** Aim of the task **
The lines to reproduce run from the first one below to the line containing "unfold mbind, M_bind. rewrite Hres.", both included. Reproduce them exactly and nothing else.

[Stored items]

Lemma call_get_current_active_user_outcomes settings request w :
  (exists u, fst (call_get_current_active_user settings request w) = Ret u
             /\ is_active u = true)
  \/ fst (call_get_current_active_user settings request w)
     = Exc (HTTPError (Unauthenticated "Not authenticated")).
Proof.
  unfold call_get_current_active_user, Depends_get_current_user.
  destruct (get_current_user_returns settings (security request) w) as (r & w1 & Hres).
  unfold mbind, M_bind. rewrite Hres. destruct r as [u|]; [left|by right].
  pose proof (get_current_user_active _ _ _ _ _ Hres) as Hactive.
  exists u. unfold get_current_active_user. by rewrite Hactive.
Qed.

(** C3, as stated, fails. The token of the disabled account [carol] is
    valid and her row exists, yet the request is answered 401, not 400; and
    no request state at all reaches the 400 outcome through the dependency,
    because [get_current_user] already answers "no identity" for a disabled
    account. *)
Lemma inactive_account_is_answered_401 :
  (exists payload,
      fst (verify_token sample_settings (sample_token carol) sample_world)
      = Ret (Some payload)
      /\ payload !! "user_id" = Some (PyInt (id carol)))
  /\ In carol (users sample_world)
  /\ is_active carol = false
  /\ fst (call_get_current_active_user sample_settings (request_with_token carol)
            sample_world)
     = Exc (HTTPError (Unauthenticated "Not authenticated"))
  /\ ~ (exists settings request w e,
          fst (call_get_current_active_user settings request w) = Exc (HTTPError e)
          /\ status_code e = HTTP_400_BAD_REQUEST).
Proof.
  split; [eexists; split; vm_compute; reflexivity|].
  split; [simpl; tauto|]. split; [reflexivity|]. split; [vm_compute; reflexivity|].
  intros (settings & request & w & e & Hres & Hstatus).
  destruct (call_get_current_active_user_outcomes settings request w)
    as [(u & Hu & _)|Hu]; rewrite Hu in Hres; [done|].
  injection Hres as <-. discriminate Hstatus.
Qed.

(** C3, amended. [get_current_active_user] raises 401 with
    WWW-Authenticate: Bearer when it is handed no identity and the distinct
    400 when it is handed an identity whose [is_active] is false. Resolved
    from a request, its identity comes from [get_current_user], which only
    returns active accounts: the request then either yields an active
    identity or is answered 401, also for a valid token of a disabled
    account. *)
Theorem require_active_user_outcomes :
  (forall w,
     get_current_active_user None w
     = (Exc (HTTPError (Unauthenticated "Not authenticated")), w))
  /\ (forall u w,
        is_active u = false ->
        get_current_active_user (Some u) w = (Exc (HTTPError InactiveAccount), w))
  /\ (forall settings creds w u w',
        get_current_user settings creds w = (Ret (Some u), w') -> is_active u = true)
  /\ (forall settings request w,
        (exists u, fst (call_get_current_active_user settings request w) = Ret u
                   /\ is_active u = true)
        \/ fst (call_get_current_active_user settings request w)
           = Exc (HTTPError (Unauthenticated "Not authenticated"))).
Proof.
  split; [done|]. split.
  { intros u w Hinactive. unfold get_current_active_user. by rewrite Hinactive. }
  split; [apply get_current_user_active|apply call_get_current_active_user_outcomes].
Qed.

Lemma require_active_user_outcomes_witness :
  is_active carol = false
  /\ get_current_active_user (Some carol) sample_world
     = (Exc (HTTPError InactiveAccount), sample_world)
  /\ is_active alice = true.
Proof.
  destruct require_active_user_outcomes as (_ & Hinactive & Hactive & _).
  split; [reflexivity|]. split; [exact (Hinactive carol sample_world eq_refl)|].
  refine (Hactive sample_settings (security (request_with_token alice)) sample_world alice
            (snd (get_current_user sample_settings (security (request_with_token alice))
                    sample_world)) _).
  vm_compute. reflexivity.
Defined.

(** C4. When the token path and the API-key path of a request both resolve
    an identity, [require_auth] and [optional_auth] return the one of the
    token path; [optional_auth] never raises, and returns no identity when
    neither path resolves. *)
Theorem token_path_priority settings request w token_user api_user w1 w2 :
  Depends_get_current_user settings request w = (Ret (Some token_user), w1) ->
  verify_api_key request w1 = (Ret (Some api_user), w2) ->
  call_require_auth settings request w = (Ret token_user, w2)
  /\ call_optional_auth settings request w = (Ret (Some token_user), w2)
  /\ (forall request' w', exists r w'',
        call_optional_auth settings request' w' = (Ret r, w''))
  /\ (forall request' w' w1' w2',
        Depends_get_current_user settings request' w' = (Ret None, w1') ->
        verify_api_key request' w1' = (Ret None, w2') ->
        call_optional_auth settings request' w' = (Ret None, w2')).
Proof.
  intros Htoken Hkey.
  unfold call_require_auth, call_optional_auth.
  split; [|split; [|split]].
  - unfold mbind, M_bind. by rewrite Htoken, Hkey.
  - unfold mbind, M_bind. by rewrite Htoken, Hkey.
  - intros request' w'. unfold Depends_get_current_user.
    destruct (get_current_user_returns settings (security request') w') as (cu & wa & Hcu).
    destruct (verify_api_key_returns request' wa) as (au & wb & Hau).
    unfold mbind, M_bind. rewrite Hcu, Hau.
    destruct cu, au; cbn; eauto.
  - intros request' w' w1' w2' Hcu Hau. unfold mbind, M_bind. by rewrite Hcu, Hau.
Qed.

Lemma token_path_priority_witness :
  fst (Depends_get_current_user sample_settings
         (request_with_both alice "sk_machine_client") sample_world) = Ret (Some alice)
  /\ fst (verify_api_key (request_with_both alice "sk_machine_client") sample_world)
     = Ret (Some bob)
  /\ fst (call_require_auth sample_settings
            (request_with_both alice "sk_machine_client") sample_world) = Ret alice
  /\ fst (call_optional_auth sample_settings
            (request_with_both alice "sk_machine_client") sample_world) = Ret (Some alice).
Proof.
  destruct (token_path_priority sample_settings
              (request_with_both alice "sk_machine_client") sample_world alice bob
              sample_world sample_world
              ltac:(vm_compute; reflexivity) ltac:(vm_compute; reflexivity))
    as (Hrequire & Hoptional & _).
  split; [vm_compute; reflexivity|]. split; [vm_compute; reflexivity|].
  split; [by rewrite Hrequire | by rewrite Hoptional].
Defined.

(** C10. A non-empty API key without stored expiry is valid at every
    instant, so the API-key path accepts it at every instant for an active
    account that is the only holder of the key; an account without API key
    has no valid key. *)
Theorem api_key_without_expiry_never_expires user :
  (forall key w,
     api_key user = Some key -> key <> "" -> api_key_expires_at user = None ->
     is_api_key_valid user w = (Ret true, w))
  /\ (forall key request w,
        api_key user = Some key -> key <> "" -> api_key_expires_at user = None ->
        is_active user = true ->
        headers_get request "X-API-Key" = Some key ->
        db_up w = true ->
        List.filter (fun u => bool_decide (api_key u = Some key)) (users w) = [user] ->
        verify_api_key request w = (Ret (Some user), w))
  /\ (forall w, api_key user = None -> is_api_key_valid user w = (Ret false, w)).
Proof.
  assert (Hvalid : forall key w,
    api_key user = Some key -> key <> "" -> api_key_expires_at user = None ->
    is_api_key_valid user w = (Ret true, w)).
  { intros key w Hkey Hne Hexp. unfold is_api_key_valid, str_truthy.
    rewrite Hkey, Hexp. by rewrite bool_decide_false. }
  split; [exact Hvalid|]. split.
  - intros key request w Hkey Hne Hexp Hactive Hheader Hup Hrows.
    unfold verify_api_key, get_user_by_api_key. rewrite Hheader.
    rewrite bool_decide_false by done. run. rewrite Hup, Hrows. run. cbv beta iota.
    rewrite (Hvalid key w Hkey Hne Hexp). by rewrite Hactive.
  - intros w Hkey. unfold is_api_key_valid, str_truthy. by rewrite Hkey.
Qed.

Lemma api_key_without_expiry_never_expires_witness :
  api_key bob = Some "sk_machine_client"
  /\ api_key_expires_at bob = None
  /\ is_api_key_valid bob (with_clock 32503680000000000 sample_world)
     = (Ret true, with_clock 32503680000000000 sample_world)
  /\ verify_api_key (request_with_api_key "sk_machine_client")
       (with_clock 32503680000000000 sample_world)
     = (Ret (Some bob), with_clock 32503680000000000 sample_world)
  /\ is_api_key_valid alice sample_world = (Ret false, sample_world).
Proof.
  destruct (api_key_without_expiry_never_expires bob) as (Hvalid & Hpath & _).
  destruct (api_key_without_expiry_never_expires alice) as (_ & _ & Hnone).
  split; [reflexivity|]. split; [reflexivity|].
  split; [apply (Hvalid "sk_machine_client"); [reflexivity|discriminate|reflexivity]|].
  split; [|exact (Hnone sample_world eq_refl)].
  apply (Hpath "sk_machine_client");
    [reflexivity|discriminate|reflexivity|reflexivity|vm_compute; reflexivity
    |reflexivity|vm_compute; reflexivity].
Defined.

(** ** Tokens *)

Lemma verify_token_decode settings token w :
  fst (verify_token settings token w)
  = match jwt.decode_at (clock w) token (secret_key settings) [algorithm settings] with
    | Ret payload => Ret (Some payload)
    | Exc _ => Ret None
    end.
Proof.
  unfold verify_token, jwt.decode. run.
  destruct (jwt.decode_at _ _ _ _) as [payload|e]; [done|].
  by destruct (is_JWTError e).
Qed.

Lemma int_claim_ok v msg t :
  jwt.int_claim v msg = Ret t <-> jwt.int_of v = Ret t.
Proof.
  unfold jwt.int_claim. destruct (jwt.int_of v) as [z|[]]; split; congruence.
Qed.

** Answer section **
Lemma call_get_current_active_user_outcomes settings request w :
  (exists u, fst (call_get_current_active_user settings request w) = Ret u
             /\ is_active u = true)
  \/ fst (call_get_current_active_user settings request w)
     = Exc (HTTPError (Unauthenticated "Not authenticated")).
Proof.
  unfold call_get_current_active_user, Depends_get_current_user.
  destruct (get_current_user_returns settings (security request) w) as (r & w1 & Hres).
  unfold mbind, M_bind. rewrite Hres. destruct r as [u|]; [left|by right].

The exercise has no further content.